ヘッドコーチのケヴィン・サムリン(Kevin Sumlin)監督にしてみれば、夜寝て朝起きてみたら3人のトップリクルートを失ったことを知らされるのです。こんなに恐ろしいことはありません。

やっぱり夜中に勢いでツイートしちゃダメなんですね。よく言うじゃないですか、感情のこもった手紙は一夜寝かせて後で読み返してから出しなさいって・・・。

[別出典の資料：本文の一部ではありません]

Lemma validate_staff_spacing_Z (l0 l1 l2 l3 l4 : Z) :
  let total := l4 - l0 in
  validate_staff_spacing [l0; l1; l2; l3; l4]
  = (5 * Z.abs (4 * (l1 - l0) - total) <=? total)
    && (5 * Z.abs (4 * (l2 - l1) - total) <=? total)
    && (5 * Z.abs (4 * (l3 - l2) - total) <=? total)
    && (5 * Z.abs (4 * (l4 - l3) - total) <=? total).
Proof.
  intros total. unfold validate_staff_spacing. cbn [length Nat.eqb negb].
  change (spacings_of [l0; l1; l2; l3; l4])
    with [l1 - l0; l2 - l1; l3 - l2; l4 - l3].
  cbn [existsb]. rewrite !spacing_off_Z.
  replace (l1 - l0 + (l2 - l1) + (l3 - l2) + (l4 - l3)) with total by (unfold total; lia).
  rewrite orb_false_r, !negb_orb, !negb_involutive, !andb_assoc. reflexivity.
Qed.

Lemma validate_staff_spacing_five (system : list Z) :
  validate_staff_spacing system = true ->
  exists l0 l1 l2 l3 l4, system = [l0; l1; l2; l3; l4].
Proof.
  unfold validate_staff_spacing.
  destruct (Nat.eqb_spec (length system) 5) as [Hlen | _]; [| discriminate].
  intros _.
  destruct system as [| l0 [| l1 [| l2 [| l3 [| l4 [| l5 rest]]]]]]; try discriminate.
  eauto 6.
Qed.

(** X1: Five lines at equal distances [d] pass the spacing test exactly when
    they do not descend; this includes five lines at the same height. *)
Theorem validate_staff_spacing_even (y d : Z) :
  validate_staff_spacing [y; y + d; y + 2 * d; y + 3 * d; y + 4 * d] = (0 <=? d).
Proof.
  rewrite validate_staff_spacing_Z. cbv zeta.
  destruct (Z.leb_spec 0 d).
  - rewrite !andb_true_iff, !Z.leb_le. lia.
  - apply andb_false_iff. right. apply Z.leb_gt. lia.
Qed.

(** X2: A staff system of the output is five times the same height, or five
    strictly ascending heights. *)
Theorem staff_systems_ascending
  (lines : option (list Line)) (image_height : Z) (system : list Z) :
  In system (group_staff_lines lines image_height) ->
  exists l0 l1 l2 l3 l4,
    system = [l0; l1; l2; l3; l4]
    /\ ((l0 = l1 /\ l1 = l2 /\ l2 = l3 /\ l3 = l4)
        \/ (l0 < l1 /\ l1 < l2 /\ l2 < l3 /\ l3 < l4)).
Proof.
  intros Hin.
  assert (Hvalid : validate_staff_spacing system = true).
  { destruct lines as [lines |]; [| contradiction].
    exact (group_loop_valid _ _ _ Hin). }
  destruct (validate_staff_spacing_five system Hvalid) as (l0 & l1 & l2 & l3 & l4 & ->).
  exists l0, l1, l2, l3, l4. split; [reflexivity |].
  rewrite validate_staff_spacing_Z in Hvalid. cbv zeta in Hvalid.
  rewrite !andb_true_iff, !Z.leb_le in Hvalid. lia.
Qed.

Lemma staff_systems_ascending_witness :
  exists l0 l1 l2 l3 l4,
    [7; 7; 7; 7; 7] = [l0; l1; l2; l3; l4]
    /\ ((l0 = l1 /\ l1 = l2 /\ l2 = l3 /\ l3 = l4)
        \/ (l0 < l1 /\ l1 < l2 /\ l2 < l3 /\ l3 < l4)).
Proof.
  apply (staff_systems_ascending (Some (Ex.segments [7; 7; 7; 7; 7])) 1000).
  vm_compute. left. reflexivity.
Defined.

Lemma group_loop_sublist (horizontal_lines : list Z) (i : nat) :
  concat (group_loop horizontal_lines i) `sublist_of` drop i horizontal_lines
  /\ (5 * length (group_loop horizontal_lines i)
      <= length horizontal_lines - i)%nat.
Proof.
  funelim (group_loop horizontal_lines i).
  - split; [apply sublist_nil_l | cbn; lia].
  - destruct H as [Hsub Hcount]. split.
    + cbn [concat].
      rewrite <- (take_drop 5 (drop i horizontal_lines)) at 2.
      apply sublist_app; [reflexivity |].
      rewrite drop_drop. exact Hsub.
    + cbn [length]. lia.
  - destruct H as [Hsub Hcount]. split; [| lia].
    etransitivity; [exact Hsub |].
    rewrite <- (drop_drop horizontal_lines 1 i). apply sublist_drop.
Qed.

(** X3: The systems are cut out of the sorted line heights one after the other:
    joined, they are a subsequence of the sorted heights, so no detected
    line is used twice, and [n] lines give at most [n / 5] systems. *)
Theorem staff_systems_disjoint (lines : list Line) (image_height : Z) :
  let heights := Py.sorted (fun y => y) (horizontal_lines_of lines) in
  concat (group_staff_lines (Some lines) image_height) `sublist_of` heights
  /\ (5 * length (group_staff_lines (Some lines) image_height) <= length heights)%nat.
Proof.
  intros heights. unfold group_staff_lines. fold heights.
  destruct (group_loop_sublist heights 0) as [Hsub Hcount].
  split; [exact Hsub | lia].
Qed.

Lemma insert_insert (x y : Z) (l : list Z) :
  Py.insert (fun y => y) x (Py.insert (fun y => y) y l)
  = Py.insert (fun y => y) y (Py.insert (fun y => y) x l).
Proof.
  induction l as [| z l IH]; cbn [Py.insert].
  - destruct (Z.leb_spec x y), (Z.leb_spec y x); try reflexivity; try lia.
    replace y with x by lia. reflexivity.
  - destruct (Z.leb_spec y z), (Z.leb_spec x z); cbn [Py.insert].
    + destruct (Z.leb_spec x y), (Z.leb_spec y x), (Z.leb_spec x z), (Z.leb_spec y z);
        try reflexivity; try lia.
      replace y with x by lia. reflexivity.
    + destruct (Z.leb_spec x y), (Z.leb_spec y z), (Z.leb_spec x z); try reflexivity; lia.
    + destruct (Z.leb_spec y x), (Z.leb_spec y z), (Z.leb_spec x z); try reflexivity; lia.
    + destruct (Z.leb_spec y z), (Z.leb_spec x z); try lia. rewrite IH. reflexivity.
Qed.

(** Sorting integers forgets the order they came in. *)
Lemma sorted_Permutation (l1 l2 : list Z) :
  Permutation l1 l2 -> Py.sorted (fun y => y) l1 = Py.sorted (fun y => y) l2.
Proof.
  induction 1 as [| x l1 l2 _ IH | x y l | l1 l2 l3 _ IH1 _ IH2]; cbn [Py.sorted].
  - reflexivity.
  - rewrite IH. reflexivity.
  - apply insert_insert.
  - congruence.
Qed.

(** X4: The staff systems depend only on the heights of the nearly horizontal
    segments, as a multiset: not on the order in which the Hough transform
    returns the segments, not on their horizontal extent, not on segments
    tilted by 10 pixels or more, and not on the image height. *)
Theorem staff_systems_from_heights (lines lines' : list Line) (image_height image_height' : Z) :
  Permutation (horizontal_lines_of lines) (horizontal_lines_of lines') ->
  group_staff_lines (Some lines) image_height
  = group_staff_lines (Some lines') image_height'.
Proof.
  intros Hperm. unfold group_staff_lines.
  rewrite (sorted_Permutation _ _ Hperm). reflexivity.
Qed.

Lemma staff_systems_from_heights_witness :
  group_staff_lines
    (Some [mkLine 0 100 800 100; mkLine 5 150 700 152; mkLine 0 190 800 210;
           mkLine 0 200 800 200; mkLine 0 250 800 250; mkLine 0 300 800 300]) 1000
  = group_staff_lines (Some (Ex.segments [300; 250; 200; 151; 100])) 400.
Proof.
  apply staff_systems_from_heights. vm_compute.
  apply (Permutation_rev [100; 151; 200; 250; 300]).
Defined.

(** ** SymbolBuilder: the pitch bands *)

(** [lra] reads [inject_Z] of a constant only: name the other injections. *)
Lemma int_of_float_band (q : Q) (k : Z) :
  0 <= k -> (inject_Z k <= q)%Q -> (q < inject_Z k + 1)%Q -> Py.int_of_float q = k.
Proof.
  destruct q as [n d]. unfold Py.int_of_float, Qle, Qlt. cbn. intros Hk Hlo Hhi.
  assert (Hn : 0 <= n) by nia.
  rewrite Z.quot_div_nonneg by lia.
  symmetry. apply (Z.div_unique n (Z.pos d) k (n - k * Z.pos d)); lia.
Qed.

Lemma int_of_float_monotone (q q' : Q) :
  (q <= q')%Q -> Py.int_of_float q <= Py.int_of_float q'.
Proof.
  intros Hle.
  destruct (int_of_float_truncates q) as [Hpos Hneg].
  destruct (int_of_float_truncates q') as [Hpos' Hneg'].
  destruct (Qlt_le_dec q 0) as [Hq | Hq], (Qlt_le_dec q' 0) as [Hq' | Hq'].
  - destruct (Hneg ltac:(lra)), (Hneg' ltac:(lra)).
    apply inject_Z_lt_succ. name_injections. lra.
  - destruct (Hneg ltac:(lra)), (Hpos' Hq').
    assert (Py.int_of_float q <= 0)
      by (apply inject_Z_lt_succ; change (inject_Z 0) with 0%Q; name_injections; lra).
    assert (0 <= Py.int_of_float q')
      by (apply inject_Z_lt_succ; change (inject_Z 0) with 0%Q; name_injections; lra).
    lia.
  - lra.
  - destruct (Hpos Hq), (Hpos' Hq').
    apply inject_Z_lt_succ. name_injections. lra.
Qed.

(** Just above zero from below: [int] rounds (-1, 0] up to 0. *)
Lemma int_of_float_small_negative (q : Q) :
  (-1 < q)%Q -> (q <= 0)%Q -> Py.int_of_float q = 0.
Proof.
  intros Hlo Hhi.
  destruct (int_of_float_truncates q) as [_ Hneg]. destruct (Hneg Hhi) as [H1 H2].
  assert (Py.int_of_float q <= 0)
    by (apply inject_Z_lt_succ; change (inject_Z 0) with 0%Q; name_injections; lra).
  assert (0 <= Py.int_of_float q)
    by (apply inject_Z_lt_succ; change (inject_Z 0) with 0%Q; name_injections; lra).
  lia.
Qed.

Lemma spacing_positive (height : Z) : 0 < height -> (0 < inject_Z height / 4)%Q.
Proof. intros H. unfold Qlt, Qdiv, Qmult, Qinv, inject_Z. cbn. lia. Qed.

(** X5: The bands of the staff: with the top line at [top] and the line spacing
    [spacing = (max - min) / 4], a centre in
    [top + k spacing, top + (k + 1) spacing) gets entry [k] of the ladder,
    for k = 0 .. 10 (so the five lines of an evenly spaced staff are F5,
    E5, D5, C5, B4, one ladder step per full line spacing); the band of F5
    extends one spacing above the top line, because [int] truncates
    towards zero; everything else is C4. *)
Theorem pitch_bands (y : Q) (staff_lines : list Z) (k : Z) :
  Py.min staff_lines < Py.max staff_lines ->
  let top := inject_Z (Py.min staff_lines) in
  let spacing := (inject_Z (Py.max staff_lines - Py.min staff_lines) / 4)%Q in
  (0 <= k <= 10 ->
   (top + inject_Z k * spacing <= y)%Q -> (y < top + (inject_Z k + 1) * spacing)%Q ->
   calculate_pitch_from_staff_position y staff_lines = Ok (pitches !!! Z.to_nat k))
  /\ ((top - spacing < y)%Q -> (y <= top)%Q ->
      calculate_pitch_from_staff_position y staff_lines = Ok "F5")
  /\ ((y <= top - spacing)%Q ->
      calculate_pitch_from_staff_position y staff_lines = Ok "C4")
  /\ ((top + 11 * spacing <= y)%Q ->
      calculate_pitch_from_staff_position y staff_lines = Ok "C4").
Proof.
  intros Hheight top spacing.
  destruct (calculate_pitch_from_staff_position_cases y staff_lines) as (_ & Hok & _).
  rewrite Hok by lia. fold top spacing.
  assert (Hspacing : (0 < spacing)%Q) by (apply spacing_positive; lia).
  set (rel := ((y - top) / spacing)%Q).
  split; [| split; [| split]].
  - intros Hk Hlo Hhi.
    assert (Hrel : Py.int_of_float rel = k).
    { apply int_of_float_band; [lia | |].
      - apply Qle_shift_div_l; [exact Hspacing |].
        generalize dependent (inject_Z k * spacing)%Q. intros. lra.
      - apply Qlt_shift_div_r; [exact Hspacing |].
        generalize dependent ((inject_Z k + 1) * spacing)%Q. intros. lra. }
    rewrite Hrel. unfold Spec.ladder_lookup.
    change (Z.of_nat (length pitches)) with 11.
    destruct (Z.leb_spec 0 k), (Z.ltb_spec k 11); try lia. reflexivity.
  - intros Hlo Hhi.
    assert (Hrel : Py.int_of_float rel = 0).
    { apply int_of_float_small_negative.
      - apply Qlt_shift_div_l; [exact Hspacing | lra].
      - apply Qle_shift_div_r; [exact Hspacing | lra]. }
    rewrite Hrel. reflexivity.
  - intros Hhi.
    assert (Hrel : Py.int_of_float rel <= -1).
    { change (-1) with (Py.int_of_float (-1)). apply int_of_float_monotone.
      apply Qle_shift_div_r; [exact Hspacing | lra]. }
    unfold Spec.ladder_lookup.
    destruct (Z.leb_spec 0 (Py.int_of_float rel)); [lia | reflexivity].
  - intros Hlo.
    assert (Hrel : 11 <= Py.int_of_float rel).
    { change 11 with (Py.int_of_float 11). apply int_of_float_monotone.
      apply Qle_shift_div_l; [exact Hspacing | lra]. }
    unfold Spec.ladder_lookup. change (Z.of_nat (length pitches)) with 11.
    destruct (Z.ltb_spec (Py.int_of_float rel) 11); [lia |].
    rewrite andb_false_r. reflexivity.
Qed.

そしてサムリン監督は当然ながらモアヘッド氏に何らかの処罰を下すと発表しました。

「(モアヘッド氏は)ソーシャルメディアを乱用し非常に粗末な結果を導いた」とし、「彼は公共の面前で謝罪もし、またプライベートでも謝罪をしている。今後はこのようなことが起きるとは思わないが、けじめはつけてもらうため彼には何らかの処罰を下します。我々は今回の件を元に自らを見つめ直し、今後に役立てていくつもりです」とサムリン監督は述べています。

テキサスA&M大はオフシーズンにも元トップリクルートのQB2人が転校したと言う衝撃的なニュースがありました。また最近では直接関係ないにしろ、卒業生でハイズマントロフィー受賞者でもあるジョニー・マンゼル(Johnny Manzel)が裁判沙汰になるなど、テキサスA&M大と聞いたらネガティブなイメージが植え付けられてしまいました。そこに来てこの騒動ですからサムリン監督には頭の痛い日々が続きます。